Credit card fraud is a term that has been coined for unauthorized access of payment cards like credit cards or debit cards to pay for using services or goods. Hackers or fraudsters may obtain the confidential details of the card from unsecured websites. When a fraudster compromises an individual's credit/debit card, everyone involved in the process suffers, right from the individual whose confidential data has been leaked to the businesses (generally banks) who issue the credit card and the merchant who is finalizing the transaction with purchase. This makes it extremely essential to identify the fraudulent transactions at the onset. Various advanced machine learning technologies are at play, assessing every transaction and stemming the fraud users in its nip using behavioral data and transaction patterns. The process of automatically differentiating between fraudulent and genuine users is known as “credit card fraud detection”.
The datasets contains transactions made by credit cards in September 2013 by European cardholders. This dataset presents transactions that occurred in two days, where we have 492 frauds out of 284,807 transactions. The dataset is highly unbalanced, the positive class (frauds) account for 0.172% of all transactions.
It contains only numerical input variables which are the result of a PCA transformation. Unfortunately, due to confidentiality issues, we cannot provide the original features and more background information about the data. Features V1, V2, ... V28 are the principal components obtained with PCA, the only features which have not been transformed with PCA are 'Time' and 'Amount'. Feature 'Time' contains the seconds elapsed between each transaction and the first transaction in the dataset. The feature 'Amount' is the transaction Amount, this feature can be used for example-dependant cost-senstive learning. Feature 'Class' is the response variable and it takes value 1 in case of fraud and 0 otherwise.
Identify fraudulent credit card transactions.
- Understand the little distribution of the "little" data that was provided to us.
- Create a 50/50 sub-dataframe ratio of "Fraud" and "Non-Fraud" transactions. (NearMiss Algorithm)
- Determine the Classifiers we are going to use and decide which one has a higher accuracy.
- Create a Neural Network and compare the accuracy to our best classifier.
- Understand common mistakes made with imbalanced datasets.
Time and amount should be scaled as the other columns. On the other hand, we need to also create a sub sample of the dataframe in order to have an equal amount of Fraud and Non-Fraud cases, helping our algorithms better understand patterns that determines whether a transaction is a fraud or not.
Before proceeding with the Random UnderSampling technique we have to separate the orginal dataframe. Why? for testing purposes, remember although we are splitting the data when implementing Random UnderSampling or OverSampling techniques, we want to test our models on the original testing set not on the testing set created by either of these techniques. The main goal is to fit the model either with the dataframes that were undersample and oversample (in order for our models to detect the patterns), and test it on the original testing set.

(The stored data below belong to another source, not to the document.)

(* ===== verification/Store.v ===== *)
(** * Store: the cache behind the state machine and the execution of commands.

    Models [MyCache] (src/cache_cat/src/raft/types/core/mocha/core.rs), the
    command traits and their drivers [execute_compute],
    [execute_multi_read_compute] (cas.rs), [execute_read] and
    [execute_multi_read] (read_command.rs).

    The heap holds the collections behind the [Arc<Mutex<..>>]s. A command
    takes the heap and returns it, so a mutation under the lock is seen through
    every alias of the location. The two locks order whole requests and are not
    part of the state: a request is one step. *)

From S2P Require Import Prelude Text F64 Reply SortedSet Mocha Ops.

(** ** The heap of shared collections *)

Record Heap := mkHeap {
  lists : gmap loc (list bytes);
  hashes : gmap loc (gmap bytes HashValue);
  zsets : gmap loc SortedSet;
  sets : gmap loc (gset bytes);
  next : loc
}.

Definition heap_empty : Heap := mkHeap ∅ ∅ ∅ ∅ 1%positive.

(** [lock()], reading and writing the contents. *)
Definition list_at (h : Heap) (l : loc) : list bytes := default [] (lists h !! l).
Definition hash_at (h : Heap) (l : loc) : gmap bytes HashValue := default ∅ (hashes h !! l).
Definition zset_at (h : Heap) (l : loc) : SortedSet := default zset_new (zsets h !! l).
Definition set_at (h : Heap) (l : loc) : gset bytes := default ∅ (sets h !! l).

Definition put_list (h : Heap) (l : loc) (x : list bytes) : Heap :=
  mkHeap (<[l := x]> (lists h)) (hashes h) (zsets h) (sets h) (next h).
Definition put_hash (h : Heap) (l : loc) (x : gmap bytes HashValue) : Heap :=
  mkHeap (lists h) (<[l := x]> (hashes h)) (zsets h) (sets h) (next h).
Definition put_zset (h : Heap) (l : loc) (x : SortedSet) : Heap :=
  mkHeap (lists h) (hashes h) (<[l := x]> (zsets h)) (sets h) (next h).
Definition put_set (h : Heap) (l : loc) (x : gset bytes) : Heap :=
  mkHeap (lists h) (hashes h) (zsets h) (<[l := x]> (sets h)) (next h).

Definition bump (h : Heap) : Heap :=
  mkHeap (lists h) (hashes h) (zsets h) (sets h) (Pos.succ (next h)).

(** [Arc::new(Mutex::new(x))]. *)
Definition alloc_list (h : Heap) (x : list bytes) : Heap * ValueObject :=
  (bump (put_list h (next h) x), VList (next h)).
Definition alloc_hash (h : Heap) (x : gmap bytes HashValue) : Heap * ValueObject :=
  (bump (put_hash h (next h) x), VHash (next h)).
Definition alloc_zset (h : Heap) (x : SortedSet) : Heap * ValueObject :=
  (bump (put_zset h (next h) x), VZSet (next h)).
Definition alloc_set (h : Heap) (x : gset bytes) : Heap * ValueObject :=
  (bump (put_set h (next h) x), VSet (next h)).

(** ** What the process environment decides

    The local clock, the iteration orders of the hash tables (each table has
    its own random hasher, so the order depends on the table's identity), the
    random number generator of the [rand] crate, and whether a buffer can be
    allocated. A set that is not in the heap iterates like the one the next
    allocation would make. *)

Class Env := {
  now_ms : Z;
  set_iter : loc -> gset bytes -> list bytes;
  map_iter : loc -> gmap bytes HashValue -> list (bytes * HashValue);
  db_iter : gmap bytes (Entry MyValue) -> list (bytes * Entry MyValue);
  rand_choose : list bytes -> option bytes;
  rand_choose_multiple : Z -> list bytes -> list bytes;
  rand_gen_range : nat -> Z -> Z;
  try_reserve : Z -> bool
}.

(** An iteration visits every element once; a random choice is one of the
    elements. *)
Class EnvOk (E : Env) : Prop := {
  set_iter_perm l s : set_iter l s ≡ₚ elements s;
  map_iter_perm l m : map_iter l m ≡ₚ map_to_list m;
  db_iter_perm m : db_iter m ≡ₚ map_to_list m;
  rand_choose_in l x : rand_choose l = Some x -> x ∈ l;
  rand_choose_some l : l <> [] -> is_Some (rand_choose l);
  rand_choose_multiple_sub n l : rand_choose_multiple n l ⊆+ l;
  rand_choose_multiple_len n l : 0 <= n ->
    Z.of_nat (length (rand_choose_multiple n l)) = Z.min n (Z.of_nat (length l));
  rand_gen_range_lt i n : 0 < n -> 0 <= rand_gen_range i n < n
}.

(** ** The cache *)

Record MyCache := mkMyCache {
  databases : list (Mocha MyValue);
  read_logic_clock : Z;
  write_logic_clock : Z;
  heap : Heap
}.

Inductive UpdateType :=
| UNone
| Snapshot (queue : list AtomicRequest)
| CAS (cas_version : Z).

Record Update := mkUpdate { db_number : Z; write_clock : Z; update_type : UpdateType }.

Definition with_type (u : Update) (t : UpdateType) : Update :=
  mkUpdate (db_number u) (write_clock u) t.

(** [queue.push]. *)
Definition push_request (u : Update) (r : AtomicRequest) : Update :=
  match update_type u with
  | Snapshot q => with_type u (Snapshot (q ++ [r]))
  | _ => u
  end.

Definition get_db (c : MyCache) (n : Z) : option (Mocha MyValue) := databases c !! Z.to_nat n.

Definition put_db (c : MyCache) (n : Z) (db : Mocha MyValue) (h : Heap) : MyCache :=
  mkMyCache (<[Z.to_nat n := db]> (databases c)) (read_logic_clock c) (write_logic_clock c) h.

(** [get_cache]. *)
Definition get_cache (c : MyCache) (n : Z) : result (Mocha MyValue) Value :=
  ok_or (get_db c n) (protocol_error DbNotExist).

(** [MyCache::new]: the expire worker of every database starts at clock 0. *)
Definition my_cache_new (db_count : Z) : MyCache :=
  mkMyCache (replicate (Z.to_nat db_count) (mocha_new 0)) 0 0 heap_empty.

(** [invalidate_all]. *)
Definition invalidate_all (c : MyCache) : MyCache :=
  mkMyCache (clear <$> databases c) (read_logic_clock c) (write_logic_clock c) (heap c).

(** *** The logic clocks. [system_now] is the value [now_ms()] returns. *)

Definition get_and_update_read_clock (c : MyCache) (system_now : Z) : MyCache * Z :=
  let target := Z.max (write_logic_clock c) system_now in
  let old_val := read_logic_clock c in
  (mkMyCache (databases c) (Z.max old_val target) (write_logic_clock c) (heap c),
   Z.max old_val target).

Definition generate_new_write_clock (c : MyCache) (system_now : Z) : Z :=
  Z.max (read_logic_clock c) system_now.

Definition set_write_clock (c : MyCache) (new_clock : Z) : MyCache * Z :=
  let old_value := write_logic_clock c in
  (mkMyCache (databases c) (read_logic_clock c) (Z.max old_value new_clock) (heap c),
   Z.max old_value new_clock).

(** *** Reads stamped with the read clock *)

(** The [match] on the entry that the two functions below share. *)
Definition hide_before (read_clock : Z) (r : option (EntrySnapshot MyValue)) : option MyValue :=
  match r with
  | None => None
  | Some my_value =>
      match expire_at my_value with
      | Some inner => if inner <? read_clock then None else Some (value my_value)
      | None => Some (value my_value)
      end
  end.

Definition get_value_with_read_clock (c : MyCache) (system_now : Z) (key : bytes) (n : Z)
    : MyCache * result (option MyValue) ProtocolError :=
  match get_db c n with
  | None => (c, Err DbNotExist)
  | Some db =>
      let '(c1, read_clock) := get_and_update_read_clock c system_now in
      let '(db1, r) := get_entry (write_logic_clock c1) db key in
      (put_db c1 n db1 (heap c1), Ok (hide_before read_clock r))
  end.

(** [cache.get_entry] for each key in turn. *)
Fixpoint get_entries (now : Z) (db : Mocha MyValue) (keys : list bytes)
    : Mocha MyValue * list (option (EntrySnapshot MyValue)) :=
  match keys with
  | [] => (db, [])
  | k :: keys' =>
      let '(db1, r) := get_entry now db k in
      let '(db2, rs) := get_entries now db1 keys' in
      (db2, r :: rs)
  end.

Definition get_values_with_read_clock (c : MyCache) (system_now : Z) (keys : list bytes) (n : Z)
    : MyCache * result (list (option MyValue)) ProtocolError :=
  match get_db c n with
  | None => (c, Err DbNotExist)
  | Some db =>
      let '(c1, read_clock) := get_and_update_read_clock c system_now in
      let '(db1, rs) := get_entries (write_logic_clock c1) db keys in
      (put_db c1 n db1 (heap c1), Ok (hide_before read_clock <$> rs))
  end.

(** [self.get_cache(..)?.mocha.get_entry(key)], on the database of the update. *)
Definition lookup_entry (c : MyCache) (n : Z) (db : Mocha MyValue) (k : bytes)
    : MyCache * option (EntrySnapshot MyValue) :=
  let '(db1, r) := get_entry (write_logic_clock c) db k in
  (put_db c n db1 (heap c), r).

(** ** The command traits *)

(** The heap a command leaves, what is to be done with the entry, the reply. *)
Abbreviation mutation := (Heap * (MochaOperation MyValue * Value))%type.

(** The entry is written back with its value, which shares the changed
    collection, and its deadline. *)
Definition write_back (e : EntrySnapshot MyValue) : MochaOperation MyValue :=
  MInsert (value e) (get_expire_policy e).

Definition wrong_type : Value :=
  Error (str "WRONGTYPE Operation against a key holding the wrong kind of value").

Class ComputeCommand (C : Type) := {
  key : C -> bytes;
  into_base_op : C -> BaseOperation;
  mutate : C -> EntrySnapshot MyValue -> Z -> Heap -> mutation;
  init : C -> Heap -> mutation
}.

Class MultiReadComputeCommand (C : Type) := {
  write_key : C -> bytes;
  read_keys : C -> list bytes;
  multi_into_base_op : C -> BaseOperation;
  multi_mutate : C -> list (option (EntrySnapshot MyValue)) -> Z -> Heap -> mutation
}.

Class ReadCommand (C : Type) := {
  rkey : C -> bytes;
  execute : C -> Heap -> option (EntrySnapshot MyValue) -> Value
}.

Class MultiReadCommand (C : Type) := {
  rkeys : C -> list bytes;
  multi_execute : C -> Heap -> list (option (EntrySnapshot MyValue)) -> Value
}.

(** ** The drivers *)

Definition key_not_found : Value := Error (str "Key not found").

(** The [match changed] the drivers end with. *)
Definition apply_changed (now : Z) (db : Mocha MyValue) (k : bytes) (changed : MochaOperation MyValue)
    : Mocha MyValue :=
  match changed with
  | MInsert v e => (insert_entry now db k v e).1
  | MRemove => (remove now db k).1
  | MAbort => db
  end.

(** [next_version] of the snapshot branches. *)
Definition next_version (changed : MochaOperation MyValue) : Z :=
  match changed with
  | MInsert v _ => wrap_u32 (version v + 1)
  | _ => 1
  end.

(** [value.version += 1] of the CAS branches. *)
Definition bump_version (changed : MochaOperation MyValue) : MochaOperation MyValue :=
  match changed with
  | MInsert v e => MInsert (mkMyValue (wrap_u32 (version v + 1)) (data v)) e
  | op => op
  end.

Definition execute_compute {C} `{ComputeCommand C} (c : MyCache) (cmd : C) (u : Update)
    : MyCache * Update * Value :=
  let n := db_number u in
  match get_db c n with
  | None => (c, u, key_not_found)
  | Some db =>
      let now := write_logic_clock c in
      let k := key cmd in
      let '(db1, option) := get_entry now db k in
      match option with
      | None =>
          let '(h, (new_obj, res)) := init cmd (heap c) in
          match new_obj with
          | MAbort => (put_db c n db1 h, u, key_not_found)
          | _ => (put_db c n (apply_changed now db1 k new_obj) h, u, res)
          end
      | Some entry =>
          match update_type u with
          | UNone =>
              let '(h, (changed, res)) := mutate cmd entry (write_clock u) (heap c) in
              (put_db c n (apply_changed now db1 k changed) h, u, res)
          | Snapshot _ =>
              let '(h, (changed, res)) := mutate cmd entry (write_clock u) (heap c) in
              (put_db c n (apply_changed now db1 k changed) h,
               push_request u (mkAtomicRequest (into_base_op cmd) (next_version changed) (write_clock u)),
               res)
          | CAS cas_version =>
              if version (value entry) =? wrap_u32 (cas_version - 1)
              then
                let '(h, (changed, res)) := mutate cmd entry (write_clock u) (heap c) in
                (put_db c n (apply_changed now db1 k (bump_version changed)) h, u, res)
              else (put_db c n db1 (heap c), u, Null)
          end
      end
  end.

Definition execute_multi_read_compute {C} `{MultiReadComputeCommand C} (c : MyCache) (cmd : C)
    (u : Update) : MyCache * Update * Value :=
  let n := db_number u in
  match get_db c n with
  | None => (c, u, key_not_found)
  | Some db =>
      let now := write_logic_clock c in
      let '(db1, keys) := get_entries now db (read_keys cmd) in
      let k := write_key cmd in
      match update_type u with
      | UNone =>
          let '(h, (changed, res)) := multi_mutate cmd keys (write_clock u) (heap c) in
          (put_db c n (apply_changed now db1 k changed) h, u, res)
      | Snapshot _ =>
          let '(h, (changed, res)) := multi_mutate cmd keys (write_clock u) (heap c) in
          (put_db c n (apply_changed now db1 k changed) h,
           push_request u (mkAtomicRequest (multi_into_base_op cmd) (next_version changed) (write_clock u)),
           res)
      | CAS cas_version =>
          let '(db2, option) := get_entry now db1 k in
          match option with
          | None => (put_db c n db2 (heap c), u, Null)
          | Some entry =>
              if version (value entry) =? wrap_u32 (cas_version - 1)
              then
                let '(h, (changed, res)) := multi_mutate cmd keys (write_clock u) (heap c) in
                (put_db c n (apply_changed now db2 k (bump_version changed)) h, u, res)
              else (put_db c n db2 (heap c), u, Null)
          end
      end
  end.

Definition execute_read {C} `{ReadCommand C} (c : MyCache) (cmd : C) (n : Z) (read_clock : option Z)
    : MyCache * Value :=
  match get_db c n with
  | None => (c, key_not_found)
  | Some db =>
      let '(db1, option) := get_with_read_clock (write_logic_clock c) db (rkey cmd) read_clock in
      (put_db c n db1 (heap c), execute cmd (heap c) option)
  end.

(** The loop of [execute_multi_read]. *)
Fixpoint get_all_with_read_clock (now : Z) (db : Mocha MyValue) (keys : list bytes) (read_clock : option Z)
    : Mocha MyValue * list (option (EntrySnapshot MyValue)) :=
  match keys with
  | [] => (db, [])
  | k :: keys' =>
      let '(db1, r) := get_with_read_clock now db k read_clock in
      let '(db2, rs) := get_all_with_read_clock now db1 keys' read_clock in
      (db2, r :: rs)
  end.

Definition execute_multi_read {C} `{MultiReadCommand C} (c : MyCache) (cmd : C) (n : Z)
    (read_clock : option Z) : MyCache * Value :=
  match get_db c n with
  | None => (c, key_not_found)
  | Some db =>
      let '(db1, vec) := get_all_with_read_clock (write_logic_clock c) db (rkeys cmd) read_clock in
      (put_db c n db1 (heap c), multi_execute cmd (heap c) vec)
  end.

"Random Under Sampling" which basically consists of removing data in order to have a more balanced dataset and thus avoiding our models to overfitting.
Outlier Removal Tradeoff: We have to be careful as to how far do we want the threshold for removing outliers. We determine the threshold by multiplying a number (ex: 1.5) by the (Interquartile Range). The higher this threshold is, the less outliers will detect (multiplying by a higher number ex: 3), and the lower this threshold is the more outliers it will detect.
The Tradeoff: The lower the threshold the more outliers it will remove however, we want to focus more on "extreme outliers" rather than just outliers. Why? because we might run the risk of information loss which will cause our models to have a lower accuracy. You can play with this threshold and see how it affects the accuracy of our classification models.
In this project, we train four types of classifiers and decide which classifier will be more effective in detecting fraud transactions. Before we have to split our data into training and testing sets and separate the features from the labels.
Logistic Regression has the best Receiving Operating Characteristic score (ROC), meaning that LogisticRegression pretty accurately separates fraud and non-fraud transactions.
The challenges involved in credit card fraud detection project is primarily the data itself. The data is heavily imbalanced, i.e., the count of data labeled as fraudulent is way less than the data labeled as non-fraudulent data. This makes it extremely tricky to train the model as it tends to overfit for the majority class and underfit for the minority class. Techniques like oversampling, undersampling, cost-sensitive learning, etc. can be used to deal with this. The metrics used for the final model are different from standard evaluation metrics of accuracy, AUC-ROC, etc.
Another prevalent faced challenge is the quality and quantity of the data. The startups in the early stage do not have much user history data to train extensive models, which makes it difficult to train a robust fraud detection model. A temporary solution to this problem can be sourcing data from an external third party, like scores from credit bureaus.